(** C6.  A selected site that no row carries, and a payload range that no
    row falls in, give empty charts and no error: the pie chart has no
    slice, the scatter chart has no row. *)
Theorem unknown_site_and_empty_range_give_empty_charts :
  forall (g : globals) (h : store) (df : DataFrame),
    nth_error h (spacex_df g) = Some df ->
    has_column (payload_col g) (columns df) = true ->
    has_column (site_col g) (columns df) = true ->
    has_column "class" (columns df) = true ->
    has_column (booster_col g) (columns df) = true ->
    numeric_column df (payload_col g) ->
    (forall site, site <> "ALL" -> unknown_site g df site ->
       (exists fig, fst (get_pie_chart g site h) = Ok fig /\
                    pie_names fig = [] /\ pie_values fig = Some []) /\
       (forall low high,
          exists fig, fst (update_scatter g site (low, high) h) = Ok fig /\
                      rows (sc_data fig) = [] /\ sc_x fig = [] /\
                      sc_y fig = [])) /\
    (forall low high, empty_range g df low high ->
       forall site,
         exists fig, fst (update_scatter g site (low, high) h) = Ok fig /\
                     rows (sc_data fig) = [] /\ sc_x fig = [] /\
                     sc_y fig = []).
Proof.
  intros g h df Hdf Hpay Hsite Hclass Hboost Hnum. split.
  - intros site Hsel Hunknown. split.
    + eexists. split.
      * apply String.eqb_neq in Hsel.
        apply (pie_site_run g h df site Hsel Hdf Hclass Hsite).
      * rewrite (unknown_site_no_rows g df site Hunknown).
        split; reflexivity.
    + intros low high. eexists. split.
      * apply (update_scatter_run g h df site low high
                 Hdf Hpay Hsite Hclass Hboost Hnum).
      * cbn [sc_data sc_x sc_y rows].
        assert (E : kept g df site low high = []).
        { apply filter_nothing. intros r Hr. apply andb_false_iff. right.
          unfold site_matches. apply String.eqb_neq in Hsel. rewrite Hsel.
          cbn [orb]. unfold unknown_site in Hunknown.
          rewrite forallb_forall in Hunknown.
          apply negb_true_iff. now apply Hunknown. }
        rewrite E. repeat split.
  - intros low high Hempty site. eexists. split.
    + apply (update_scatter_run g h df site low high
               Hdf Hpay Hsite Hclass Hboost Hnum).
    + cbn [sc_data sc_x sc_y rows].
      assert (E : kept g df site low high = []).
      { unfold empty_range in Hempty. rewrite forallb_forall in Hempty.
        apply filter_nothing. intros r Hr. apply andb_false_iff. left.
        apply negb_true_iff. now apply Hempty. }
      rewrite E. repeat split.
Qed.

(** ** The table is read only *)

(** The figure of a callback is a function of the table alone. *)
Lemma get_pie_chart_reads_table (g : globals) (site : string)
  (h1 h2 : store) (df : DataFrame) :
  nth_error h1 (spacex_df g) = Some df ->
  nth_error h2 (spacex_df g) = Some df ->
  fst (get_pie_chart g site h1) = fst (get_pie_chart g site h2).
Proof.
  intros H1 H2. unfold get_pie_chart.
  destruct (String.eqb site "ALL"); run_ops;
    rewrite (nth_of_nth_error _ _ _ H1), (nth_of_nth_error _ _ _ H2);
    split_runs; reflexivity.
Qed.

Lemma update_scatter_reads_table (g : globals) (site : string)
  (range : pyfloat * pyfloat) (h1 h2 : store) (df : DataFrame) :
  nth_error h1 (spacex_df g) = Some df ->
  nth_error h2 (spacex_df g) = Some df ->
  fst (update_scatter g site range h1) = fst (update_scatter g site range h2).
Proof.
  intros H1 H2. unfold update_scatter. destruct range as [low high].
  destruct (negb (String.eqb site "ALL")); run_ops;
    rewrite (nth_of_nth_error _ _ _ H1), (nth_of_nth_error _ _ _ H2);
    split_runs; reflexivity.
Qed.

» PROBLEM TO WORK ON
Set down each record verbatim.

» ANSWER TO THIS PROBLEM
(** C6.  A selected site that no row carries, and a payload range that no
    row falls in, give empty charts and no error: the pie chart has no
    slice, the scatter chart has no row. *)
Theorem unknown_site_and_empty_range_give_empty_charts :
  forall (g : globals) (h : store) (df : DataFrame),
    nth_error h (spacex_df g) = Some df ->
    has_column (payload_col g) (columns df) = true ->
    has_column (site_col g) (columns df) = true ->
    has_column "class" (columns df) = true ->
    has_column (booster_col g) (columns df) = true ->
    numeric_column df (payload_col g) ->
    (forall site, site <> "ALL" -> unknown_site g df site ->
       (exists fig, fst (get_pie_chart g site h) = Ok fig /\
                    pie_names fig = [] /\ pie_values fig = Some []) /\
       (forall low high,
          exists fig, fst (update_scatter g site (low, high) h) = Ok fig /\
                      rows (sc_data fig) = [] /\ sc_x fig = [] /\
                      sc_y fig = [])) /\
    (forall low high, empty_range g df low high ->
       forall site,
         exists fig, fst (update_scatter g site (low, high) h) = Ok fig /\
                     rows (sc_data fig) = [] /\ sc_x fig = [] /\
                     sc_y fig = []).
Proof.
  intros g h df Hdf Hpay Hsite Hclass Hboost Hnum. split.
  - intros site Hsel Hunknown. split.
    + eexists. split.
      * apply String.eqb_neq in Hsel.
        apply (pie_site_run g h df site Hsel Hdf Hclass Hsite).
      * rewrite (unknown_site_no_rows g df site Hunknown).
        split; reflexivity.
    + intros low high. eexists. split.
      * apply (update_scatter_run g h df site low high
                 Hdf Hpay Hsite Hclass Hboost Hnum).
      * cbn [sc_data sc_x sc_y rows].
        assert (E : kept g df site low high = []).
        { apply filter_nothing. intros r Hr. apply andb_false_iff. right.
          unfold site_matches. apply String.eqb_neq in Hsel. rewrite Hsel.
          cbn [orb]. unfold unknown_site in Hunknown.
          rewrite forallb_forall in Hunknown.
          apply negb_true_iff. now apply Hunknown. }
        rewrite E. repeat split.
  - intros low high Hempty site. eexists. split.
    + apply (update_scatter_run g h df site low high
               Hdf Hpay Hsite Hclass Hboost Hnum).
    + cbn [sc_data sc_x sc_y rows].
      assert (E : kept g df site low high = []).
      { unfold empty_range in Hempty. rewrite forallb_forall in Hempty.
        apply filter_nothing. intros r Hr. apply andb_false_iff. left.
        apply negb_true_iff. now apply Hempty. }
      rewrite E. repeat split.
Qed.

(** ** The table is read only *)

(** The figure of a callback is a function of the table alone. *)
Lemma get_pie_chart_reads_table (g : globals) (site : string)
  (h1 h2 : store) (df : DataFrame) :
  nth_error h1 (spacex_df g) = Some df ->
  nth_error h2 (spacex_df g) = Some df ->
  fst (get_pie_chart g site h1) = fst (get_pie_chart g site h2).
Proof.
  intros H1 H2. unfold get_pie_chart.
  destruct (String.eqb site "ALL"); run_ops;
    rewrite (nth_of_nth_error _ _ _ H1), (nth_of_nth_error _ _ _ H2);
    split_runs; reflexivity.
Qed.

Lemma update_scatter_reads_table (g : globals) (site : string)
  (range : pyfloat * pyfloat) (h1 h2 : store) (df : DataFrame) :
  nth_error h1 (spacex_df g) = Some df ->
  nth_error h2 (spacex_df g) = Some df ->
  fst (update_scatter g site range h1) = fst (update_scatter g site range h2).
Proof.
  intros H1 H2. unfold update_scatter. destruct range as [low high].
  destruct (negb (String.eqb site "ALL")); run_ops;
    rewrite (nth_of_nth_error _ _ _ H1), (nth_of_nth_error _ _ _ H2);
    split_runs; reflexivity.
Qed.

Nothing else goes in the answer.